* WHAT TO WORK ON *
Among the entries below, copy every line that carries the word "Stdlib".

--- TASK MATERIAL ---

(** X14. The pages listed under pagesChecked are a subsequence of the
    requests issued (in the same order), there are at most four of them,
    and the list is not empty exactly when the status is ok. *)
Theorem checked_pages_of_bundle {U : UnicodeData} {W : Web} (website : pystr) :
  list_field (fst (scrape_site_bundle website)) "pagesChecked"
    `sublist_of` snd (scrape_site_bundle website) /\
  length (list_field (fst (scrape_site_bundle website)) "pagesChecked") ≤ 4 /\
  (list_field (fst (scrape_site_bundle website)) "pagesChecked" <> [] <->
   fst (scrape_site_bundle website) !! "status" = Some (VStr (py "ok"))).
Proof.
  destruct (scrape_cases website) as [[_ ->]|(_ & st & log & Ec & Hs)].
  { cbn [fst snd]. rewrite list_field_singleton by done.
    split; [apply sublist_nil_l|]. split; [simpl; lia|]. split; [done|].
    rewrite lookup_singleton_eq. intros H. vm_compute in H. discriminate H. }
  destruct (crawl_invariants (normalize_url website) CANDIDATE_PATHS crawl_init [])
    as (_ & _ & _ & _ & _ & He & Hsub & _).
  destruct (crawl_budget (normalize_url website) CANDIDATE_PATHS crawl_init [])
    as (Hfour & _); [simpl; lia|done|].
  rewrite Ec in He, Hsub, Hfour. simpl in He, Hsub, Hfour.
  destruct Hs as [[_ ->]|[Hne ->]]; cbn [fst snd].
  { rewrite list_field_singleton by done.
    split; [apply sublist_nil_l|]. split; [simpl; lia|]. split; [done|].
    rewrite lookup_singleton_eq. intros H. vm_compute in H. discriminate H. }
  destruct (bundle_lookups st) as (Hp & _).
  unfold list_field. rewrite Hp.
  split; [by apply Hsub|]. split; [exact Hfour|].
  split; [intros _; apply bundle_status|]. intros _ E.
  specialize (He eq_refl). rewrite E in He. simpl in He.
  destruct (texts st); [done|discriminate He].
Qed.
(** * check-imports.py: the import checker for TypeScript sources

    A shallow embedding of [ImportChecker] (src/check-imports.py): the four
    extraction patterns and the two stripping patterns as pattern terms run
    by a backtracking matcher with Python's [re] priorities, the string
    methods the code calls, the insertion-ordered dictionary of bindings,
    and the scan that accumulates the statistics. *)

From Stdlib Require Import String Ascii List ListSet Sorted NArith Bool Arith Lia.
From Stdlib Require Import DecimalString.
Import ListNotations.

(** ** Text

    A Python [str] is a sequence of code points. *)

Definition char := N.
Definition str := list char.
Bind Scope N_scope with char.

Definition chr (a : ascii) : char := N_of_ascii a.

Definition text (s : string) : str :=
  List.map chr (list_ascii_of_string s).

Definition str_eq_dec : forall a b : str, {a = b} + {a <> b} :=
  list_eq_dec N.eq_dec.

Definition str_eqb (a b : str) : bool :=
  if str_eq_dec a b then true else false.

(** [s.startswith(p)] *)
Fixpoint startswith (p s : str) : bool :=
  match p, s with
  | [], _ => true
  | _ :: _, [] => false
  | a :: p', b :: s' => N.eqb a b && startswith p' s'
  end.

(** [s.split(sep)] for a non-empty separator: the pieces between the
    occurrences of [sep], found left to right without overlap.  [skip]
    counts the characters of a separator still to pass over, [cur] holds
    the current piece, last character first. *)
Fixpoint split_from (sep : str) (skip : nat) (cur : str) (s : str) : list str :=
  match s with
  | [] => [rev cur]
  | x :: s' =>
      match skip with
      | S k => split_from sep k cur s'
      | O => if startswith sep s
             then rev cur :: split_from sep (length sep - 1) [] s'
             else split_from sep 0 (x :: cur) s'
      end
  end.

Definition split (sep s : str) : list str := split_from sep 0 [] s.

(** The sentinel of a bare import, the marker of a namespace binding, the
    single and the double quote, and the description of a finding:
    item from 'module', with the single quotes written. *)
Definition side_effect : str := text "__side_effect__".
Definition star_as : str := text "* as ".
Definition quote1 : char := chr "'".
Definition quote2 : char := 34.
(* ===== verification/Schema.v ===== *)
(** * Attributes and schemas

    common/Attribute.h, core/Schema.h and Schema.cpp.  A schema is the vector
    of its attributes and the map from names to positions. *)

From Stdlib Require Import ZArith Lia.
From stdpp Require Import base numbers gmap strings list sorting pretty.
From S2P Require Import Prelude.
From S2P Require Import Double.
From S2P Require Import NetworkByteBuffer.

(** [Attribute::DataType]; [core::DataType] has the same constructors in the
    same order and is cast to it. *)
Inductive DataType := INT64 | DOUBLE | STRING | UNDEFINED.

#[export] Instance DataType_eq_dec : EqDecision DataType.
Proof. solve_decision. Defined.

Record Attribute := mkAttribute { index_ : Z; name_ : string; type_ : DataType }.

#[export] Instance Attribute_eq_dec : EqDecision Attribute.
Proof. solve_decision. Defined.

Definition setIndex (i : Z) (a : Attribute) : Attribute := mkAttribute i (name_ a) (type_ a).

Definition getTypeString (t : DataType) : string :=
  match t with
  | INT64 => "INT64" | DOUBLE => "DOUBLE" | STRING => "STRING" | UNDEFINED => "UNDEFINED"
  end.

Definition Attribute_toString (a : Attribute) : string :=
  "(name: " +:+ name_ a +:+ ", index: " +:+ pretty (index_ a) +:+ ")".

Record Schema := mkSchema {
  attributes_ : list Attribute;
  nameToIndex_ : gmap string Z
}.

#[export] Instance Schema_eq_dec : EqDecision Schema.
Proof. solve_decision. Defined.

Definition empty_schema : Schema := mkSchema [] ∅.

(** One iteration of the constructor: [push_back], then [emplace], which keeps
    the first position of a repeated name. *)
Definition add_attribute (s : Schema) (nameAndType : string * DataType) : Schema :=
  let index := Z.of_nat (length (attributes_ s)) in
  let attribute := mkAttribute index nameAndType.1 nameAndType.2 in
  let attributes := attributes_ s ++ [attribute] in
  mkSchema attributes
    (match nameToIndex_ s !! nameAndType.1 with
     | Some _ => nameToIndex_ s
     | None => <[nameAndType.1 := Z.of_nat (length attributes) - 1]> (nameToIndex_ s)
     end).

Definition new_schema (namesAndTypes : list (string * DataType)) : Schema :=
  foldl add_attribute empty_schema namesAndTypes.

(** [nameToIndex_.find(name)->second]: undefined on an unknown name. *)
Definition getIndex (s : Schema) (name : string) : outcome Z :=
  or_undefined (nameToIndex_ s !! name).

(** [getAttributes().at(i)] *)
Definition attribute_at (s : Schema) (i : Z) : outcome Attribute :=
  if i <? 0 then Throw out_of_range
  else or_throw out_of_range (attributes_ s !! Z.to_nat i).

Definition Schema_toString (s : Schema) : string :=
  foldl (fun ss a => ss +:+ Attribute_toString a +:+ " ") "" (attributes_ s).

(** ** Well-formed schemas *)

(** Every attribute records its own position, and the name map sends a name to
    the position of the first attribute that has it. *)
Record schema_ok (s : Schema) : Prop := {
  index_ok i a : attributes_ s !! i = Some a -> index_ a = Z.of_nat i;
  names_sound name i : nameToIndex_ s !! name = Some i ->
    exists j a, i = Z.of_nat j /\ attributes_ s !! j = Some a /\ name_ a = name;
  names_complete j a : attributes_ s !! j = Some a -> is_Some (nameToIndex_ s !! name_ a);
  names_first name i j a : nameToIndex_ s !! name = Some i ->
    attributes_ s !! j = Some a -> name_ a = name -> i <= Z.of_nat j
}.

Lemma empty_schema_ok : schema_ok empty_schema.
Proof. by split. Qed.

Lemma lookup_snoc_cases {A} (l : list A) x i a :
  (l ++ [x]) !! i = Some a -> l !! i = Some a \/ (i = length l /\ a = x).
Proof.
  intros [H|[H1 H2]]%lookup_app_Some; [by left|right].
  apply list_lookup_singleton_Some in H2 as [H2 <-]. split; [lia|done].
Qed.

Lemma add_attribute_ok s nt : schema_ok s -> schema_ok (add_attribute s nt).
Proof.
  intros [Hi Hs Hc Hf]. unfold add_attribute.
  set (a0 := mkAttribute _ _ _).
  assert (forall j a, attributes_ s !! j = Some a -> (attributes_ s ++ [a0]) !! j = Some a) as Hl.
  { intros j a H. by apply lookup_app_l_Some. }
  assert ((attributes_ s ++ [a0]) !! length (attributes_ s) = Some a0) as Ha0.
  { by rewrite lookup_app_r, Nat.sub_diag by lia. }
  rewrite length_app. cbn [length].
  split; cbn [attributes_ nameToIndex_].
  - intros i a [H|[-> ->]]%lookup_snoc_cases; [by apply Hi|done].
  - intros name i H.
    destruct (nameToIndex_ s !! nt.1) eqn:E; [|apply lookup_insert_Some in H as [[<- <-]|[_ H]]].
    1, 3: destruct (Hs name i H) as (j & a & -> & Ha & Hn); eauto 6.
    exists (length (attributes_ s)), a0. split_and!; [lia|done|done].
  - intros j a [H|[-> ->]]%lookup_snoc_cases.
    + destruct (Hc j a H). destruct (nameToIndex_ s !! nt.1); [eauto|].
      rewrite lookup_insert. case_decide; eauto.
    + unfold a0. cbn. destruct (nameToIndex_ s !! nt.1) eqn:E; [eauto|].
      rewrite lookup_insert_eq. eauto.
  - intros name i j a H Hj Hn.
    apply lookup_snoc_cases in Hj as [Hj|[-> ->]].
    + assert (nameToIndex_ s !! name = Some i \/ nameToIndex_ s !! name = None /\ nt.1 = name) as [H'|[H' _]].
      { destruct (nameToIndex_ s !! nt.1) eqn:E; [auto|].
        apply lookup_insert_Some in H as [[<- <-]|[? H]]; auto. }
      * eauto.
      * destruct (Hc j a Hj). congruence.
    + assert (nameToIndex_ s !! name = Some i \/ i = Z.of_nat (length (attributes_ s))) as [H'| ->]; [|..|lia].
      { destruct (nameToIndex_ s !! nt.1) eqn:E; [auto|].
        apply lookup_insert_Some in H as [[<- <-]|[? H]]; auto. right. lia. }
      destruct (Hs _ _ H') as (k & b & -> & Hk & _). apply lookup_lt_Some in Hk. lia.
Qed.

Lemma foldl_schema_ok l s : schema_ok s -> schema_ok (foldl add_attribute s l).
Proof. revert s. induction l as [|nt l IH]; intros s Hs; [done|]. apply IH. by apply add_attribute_ok. Qed.

Lemma new_schema_ok l : schema_ok (new_schema l).
Proof. apply foldl_schema_ok, empty_schema_ok. Qed.

#[export] Hint Resolve empty_schema_ok add_attribute_ok new_schema_ok : railway.

Lemma new_schema_attributes l :
  (fun a => (name_ a, type_ a)) <$> attributes_ (new_schema l) = l.
Proof.
  assert (forall s, (fun a => (name_ a, type_ a)) <$> attributes_ (foldl add_attribute s l) =
    ((fun a => (name_ a, type_ a)) <$> attributes_ s) ++ l) as H.
  { induction l as [|[n t] l IH]; intros s; cbn; [by rewrite app_nil_r|].
    rewrite IH. cbn. by rewrite fmap_app, <- app_assoc. }
  apply H.
Qed.

(** ** Properties *)

(** The schema built from a vector of names and types lists exactly those
    attributes in order, each numbered by its position, and [getIndex] of any
    name of the vector is the position of its first occurrence. *)
Theorem schema_constructor (l : list (string * DataType)) (i : nat) (name : string) (t : DataType) :
  l !! i = Some (name, t) ->
  attributes_ (new_schema l) !! i = Some (mkAttribute (Z.of_nat i) name t) /\
  exists j, getIndex (new_schema l) name = Ret (Z.of_nat j) /\ (j <= i)%nat /\
    l.*1 !! j = Some name /\ forall k, (k < j)%nat -> l.*1 !! k <> Some name.
Proof.
  intros Hl. pose proof (new_schema_ok l) as [Hi Hs Hc Hf].
  assert (forall k n t', l !! k = Some (n, t') ->
    attributes_ (new_schema l) !! k = Some (mkAttribute (Z.of_nat k) n t')) as Hat.
  { intros k n t' Hk. rewrite <- (new_schema_attributes l) in Hk.
    apply list_lookup_fmap_Some in Hk as ([ix nm ty] & [= -> ->] & Hk).
    rewrite Hk. f_equal. f_equal. by apply (Hi k _ Hk). }
  split; [by apply Hat|].
  destruct (Hc i _ (Hat _ _ _ Hl)) as [z Hz]. cbn in Hz.
  destruct (Hs name z Hz) as (j & a & -> & Hj & Hn).
  exists j. unfold getIndex. rewrite Hz. split_and!; [done| | |].
  - pose proof (Hf _ _ i _ Hz (Hat _ _ _ Hl) eq_refl). lia.
  - rewrite <- (new_schema_attributes l), <- list_fmap_compose, list_lookup_fmap, Hj. cbn. congruence.
  - intros k Hk Hname. apply list_lookup_fmap_Some in Hname as ([n t'] & Hn' & Hk').
    cbn in Hn'. subst n. pose proof (Hf _ _ k _ Hz (Hat _ _ _ Hk') eq_refl). lia.
Qed.

Lemma schema_constructor_witness :
  attributes_ (new_schema [("a", INT64); ("b", STRING)]) !! 1%nat = Some (mkAttribute (Z.of_nat 1) "b" STRING) /\
  exists j, getIndex (new_schema [("a", INT64); ("b", STRING)]) "b" = Ret (Z.of_nat j) /\ (j <= 1)%nat /\
    [("a", INT64); ("b", STRING)].*1 !! j = Some "b" /\
    forall k, (k < j)%nat -> [("a", INT64); ("b", STRING)].*1 !! k <> Some "b".
Proof. apply (schema_constructor [("a", INT64); ("b", STRING)] 1 "b" STRING). reflexivity. Defined.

---

* YOUR SOLUTION *
From Stdlib Require Import String Ascii List ListSet Sorted NArith Bool Arith Lia.
From Stdlib Require Import DecimalString.
From Stdlib Require Import ZArith Lia.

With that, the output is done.